● EXERCISE DETAILS:
Output only the line that contains "instances r' dns ↔" and the lines after it, all verbatim, through the last one below.
____ PROVIDED RECORDS
Section resync_lemmas.
Lemma registry_rows_ids d :
  (ServiceRegistryEntry_ContainerID <$> LoadBalancerRepository.registry_rows d)
  `sublist_of` (ServiceInstance_ContainerID <$> rows d.(service_instances)).
Proof.
  unfold LoadBalancerRepository.registry_rows.
  induction (rows (service_instances d)) as [|si l IH]; csimpl; [done|].
  unfold LoadBalancerRepository.registry_row at 1.
  destruct (services d !! _) as [sv|]; simpl; [|by apply sublist_cons].
  destruct (ServiceInstance_Healthy si); [by apply sublist_skip|by apply sublist_cons].
Qed.
Lemma fmap_to_instance (l : list ServiceRegistryEntry) :
  Instance_ContainerID <$> (to_instance <$> l) = ServiceRegistryEntry_ContainerID <$> l.
Proof. by rewrite <-list_fmap_compose. Qed.

Lemma group_well_listed entries :
  NoDup (ServiceRegistryEntry_ContainerID <$> entries) → well_listed (group entries).
Proof.
  intros Hnd. split.
  - intros dns. rewrite group_listed, fmap_to_instance.
    eapply sublist_NoDup; [done|]. apply fmap_sublist, sublist_filter.
  - intros d1 d2 id. rewrite !group_listed, !fmap_to_instance, !list_elem_of_fmap.
    intros (e1 & -> & [<- H1]%list_elem_of_filter) (e2 & He & [<- H2]%list_elem_of_filter).
    f_equal. apply list_elem_of_lookup in H1 as [i Hi], H2 as [j Hj].
    assert (i = j) as ->; [|congruence].
    eapply (NoDup_lookup _ i j (ServiceRegistryEntry_ContainerID e1) Hnd);
      rewrite list_lookup_fmap; [by rewrite Hi|rewrite Hj; simpl; congruence].
Qed.
Lemma registry_well_listed d :
  one_instance_per_container d → well_listed (group (LoadBalancerRepository.registry_rows d)).
Proof.
  intros Hnd. apply group_well_listed. eapply sublist_NoDup; [done|apply registry_rows_ids].
Qed.

Lemma ListHealthyRegistry_reads c :
  reads (LoadBalancerRepository.ListHealthyRegistry c)
    (λ e l, l = LoadBalancerRepository.registry_rows e.(e_db)).
Proof. apply reads_wrap. eapply reads_mono; [apply reads_query|]. by intros e a [g ->]. Qed.
(** The routes of every registered domain. *)
Definition all_routes (d : DB) : list DomainRoute :=
  x ← rows d.(domains);
  (λ sv, mkDomainRoute x.(Domain_Hostname) sv.(Service_DNSName)) <$>
    select (λ sv, sv.(Service_ApplicationID) = x.(Domain_ApplicationID)) d.(services).
Lemma ListRoutes_reads :
  reads (DomainRoutingRepository.ListRoutes AdminConn) (λ e l, l = all_routes e.(e_db)).
Proof.
  apply reads_wrap. eapply reads_mono; [apply reads_query|]. intros e a [g ->].
  unfold DomainRoutingRepository.route_rows, select.
  by rewrite filter_all by (apply Forall_true; intros; apply org_visible_bypass).
Qed.
End resync_lemmas.

Section resync_correct.
Context `{MapOrder} `{UUIDText}.

(** The registry's services are those of database [d], all seen at [t]. *)
Definition services_of (d : DB) (r : Registry) : Prop :=
  ∀ dns, instances r dns = to_instance <$>
    filter (λ e, e.(ServiceRegistryEntry_DNSName) = dns) (LoadBalancerRepository.registry_rows d).
Definition routes_of (d : DB) (r : Registry) : Prop :=
  ∀ host, ResolveHost host r = last_route (all_routes d) host.

(** Two registries that agree on what requests see of the services. *)
Definition same_services (r r' : Registry) : Prop :=
  r'.(byDNS) = r.(byDNS) ∧ r'.(lastSeen) = r.(lastSeen)
  ∧ r'.(unhealthyUntil) = r.(unhealthyUntil).

Lemma resync_services_cases r w :
  ∃ r' w', resync_services r w = (Ok r', w') ∧ w'.(w_db) = w.(w_db)
    ∧ r'.(hostRoutes) = r.(hostRoutes) ∧ (calm w → calm w')
    ∧ (¬ calm w ∧ r' = r
       ∨ r' = ReplaceAll (group (LoadBalancerRepository.registry_rows w.(w_db))) w.(w_now) r).
Proof.
  unfold resync_services. rewrite bind_try.
  destruct (ListHealthyRegistry_reads PoolConn) as [Ho Hr].
  destruct (LoadBalancerRepository.ListHealthyRegistry PoolConn w) as [[l|e] w1] eqn:E.
  - destruct (observes_run _ _ _ _ _ Ho E) as [[[= Hd _ Hn] _] Hq]. simpl.
    specialize (Hq l eq_refl). simpl in Hq. subst l. eexists _, w1. split; [done|].
    split; [done|]. split; [done|]. split; [|right; by rewrite Hn].
    intros Hc. destruct (Hr w Hc) as (l & w2 & E2 & ?). congruence.
  - destruct (observes_run _ _ _ _ _ Ho E) as [[[= Hd _ Hn] _] _]. simpl.
    eexists r, _. split; [done|]. simpl. split; [done|]. split; [done|].
    assert (¬ calm w) by (intros Hc; destruct (Hr w Hc) as (? & ? & ? & ?); congruence).
    split; [done|by left].
Qed.
Lemma resync_routes_cases r w :
  ∃ r' w', resync_routes r w = (Ok r', w') ∧ w'.(w_db) = w.(w_db)
    ∧ (¬ calm w ∧ r' = r ∨ r' = ReplaceHostRoutes (host_table (all_routes w.(w_db))) r).
Proof.
  unfold resync_routes. rewrite bind_try. destruct ListRoutes_reads as [Ho Hr].
  destruct (DomainRoutingRepository.ListRoutes AdminConn w) as [[l|e] w1] eqn:E.
  - destruct (observes_run _ _ _ _ _ Ho E) as [[[= Hd _ Hn] _] Hq]. simpl.
    specialize (Hq l eq_refl). simpl in Hq. subst l. eexists _, w1. split; [done|].
    split; [done|by right].
  - destruct (observes_run _ _ _ _ _ Ho E) as [[[= Hd _ Hn] _] _]. simpl.
    eexists r, _. split; [done|]. simpl. split; [done|].
    left. split; [|done]. intros Hc. destruct (Hr w Hc) as (? & ? & ? & ?); congruence.
Qed.

(** C36: a resync never fails and never writes the database.  Each half of the
    registry is afterwards either what it was or exactly what the database
    says, whatever happened to the other half; both are fresh when no call
    fails; and the invariant is kept. *)
Theorem resync_correct r w :
  wf r → one_instance_per_container w.(w_db) →
  ∃ r' w', resync r w = (Ok r', w') ∧ w'.(w_db) = w.(w_db) ∧ wf r'
    ∧ (same_services r r' ∨ services_of w.(w_db) r')
    ∧ (r'.(hostRoutes) = r.(hostRoutes) ∨ routes_of w.(w_db) r')
    ∧ (calm w → services_of w.(w_db) r' ∧ routes_of w.(w_db) r').
Proof.
  intros Hwf Hu. unfold resync.
  destruct (resync_services_cases r w) as (r1 & w1 & E1 & Hd1 & Hr1 & Hc1 & Hs).
  destruct (resync_routes_cases r1 w1) as (r2 & w2 & E2 & Hd2 & Ht).
  exists r2, w2. unfold mbind, M_bind. rewrite E1. split; [done|]. split; [congruence|].
  assert (wf r1 ∧ (same_services r r1 ∨ services_of w.(w_db) r1)
          ∧ (calm w → services_of w.(w_db) r1)) as (Hwf1 & Hs1 & Hs1').
  { destruct Hs as [[? ->]| ->]; [by split_and!; [|left|]|].
    split; [by apply ReplaceAll_wf, registry_well_listed|].
    assert (services_of w.(w_db) (ReplaceAll (group (LoadBalancerRepository.registry_rows
      w.(w_db))) w.(w_now) r)); [|auto]. intros dns. apply group_listed. }
  destruct Ht as [[Hc ->]| ->]; [split_and!; [done..|by left|]|].
  - intros ?. by destruct Hc; apply Hc1.
  - assert (routes_of w.(w_db) (ReplaceHostRoutes (host_table (all_routes w1.(w_db))) r1)).
    { intros host. rewrite Hd1. apply host_table_lookup. }
    split; [by apply ReplaceHostRoutes_wf|]. split; [done|]. split; [by right|]. auto.
Qed.
End resync_correct.

(** ** One service.updated event *)

Section event.
Context `{MapOrder} `{UUIDText}.

(** The rows of [registry_rows] about one container. *)
Definition rows_about (d : DB) (id : uuid) : list ServiceRegistryEntry :=
  filter (λ e, e.(ServiceRegistryEntry_ContainerID) = id) (LoadBalancerRepository.registry_rows d).

Lemma GetHealthy_cases c id w :
  ∃ r w', LoadBalancerRepository.GetHealthyInstanceByContainer c id w = (r, w')
    ∧ w'.(w_db) = w.(w_db)
    ∧ match r with
      | Ok o => o = head (rows_about w.(w_db) id)
      | Err _ => ¬ calm w
      end.
Proof.
  unfold LoadBalancerRepository.GetHealthyInstanceByContainer, catch, fmap, M_fmap,
    run_stmt, mbind, M_bind.
  destruct (w.(w_faults)) as [|[msg|] fs] eqn:Ef; unfold external; rewrite Ef; simpl.
  2:{ do 2 eexists. split; [done|]. split; [done|]. simpl. unfold calm. by rewrite Ef. }
  all: unfold execute, query_row; simpl; fold (rows_about w.(w_db) id);
    destruct (rows_about w.(w_db) id) as [|x l]; simpl; do 2 eexists; by split.
Qed.

Lemma rows_about_unique d id e e' :
  one_instance_per_container d → e ∈ rows_about d id → e' ∈ rows_about d id → e = e'.
Proof.
  intros Hu [<- H1]%list_elem_of_filter [Hid H2]%list_elem_of_filter.
  assert (NoDup (ServiceRegistryEntry_ContainerID <$> LoadBalancerRepository.registry_rows d)) as Hnd
    by (eapply sublist_NoDup; [done|apply registry_rows_ids]).
  apply list_elem_of_lookup in H1 as [i Hi], H2 as [j Hj].
  assert (i = j) as ->; [|congruence].
  eapply (NoDup_lookup _ i j (ServiceRegistryEntry_ContainerID e) Hnd);
    rewrite list_lookup_fmap; [by rewrite Hi|rewrite Hj; simpl; congruence].
Qed.

(** The registry says of container [id] what the database says, and of the
    others what it said before. *)
Definition refreshed_about (d : DB) (id : uuid) (r r' : Registry) : Prop :=
  ∀ dns x, x ∈ instances r' dns ↔
    if decide (x.(Instance_ContainerID) = id)
    then ∃ e, e ∈ LoadBalancerRepository.registry_rows d
              ∧ e.(ServiceRegistryEntry_DNSName) = dns ∧ x = to_instance e
    else x ∈ instances r dns.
________
● SOLUTION TO THE EXERCISE:
  ∀ dns x, x ∈ instances r' dns ↔
    if decide (x.(Instance_ContainerID) = id)
    then ∃ e, e ∈ LoadBalancerRepository.registry_rows d
              ∧ e.(ServiceRegistryEntry_DNSName) = dns ∧ x = to_instance e
    else x ∈ instances r dns.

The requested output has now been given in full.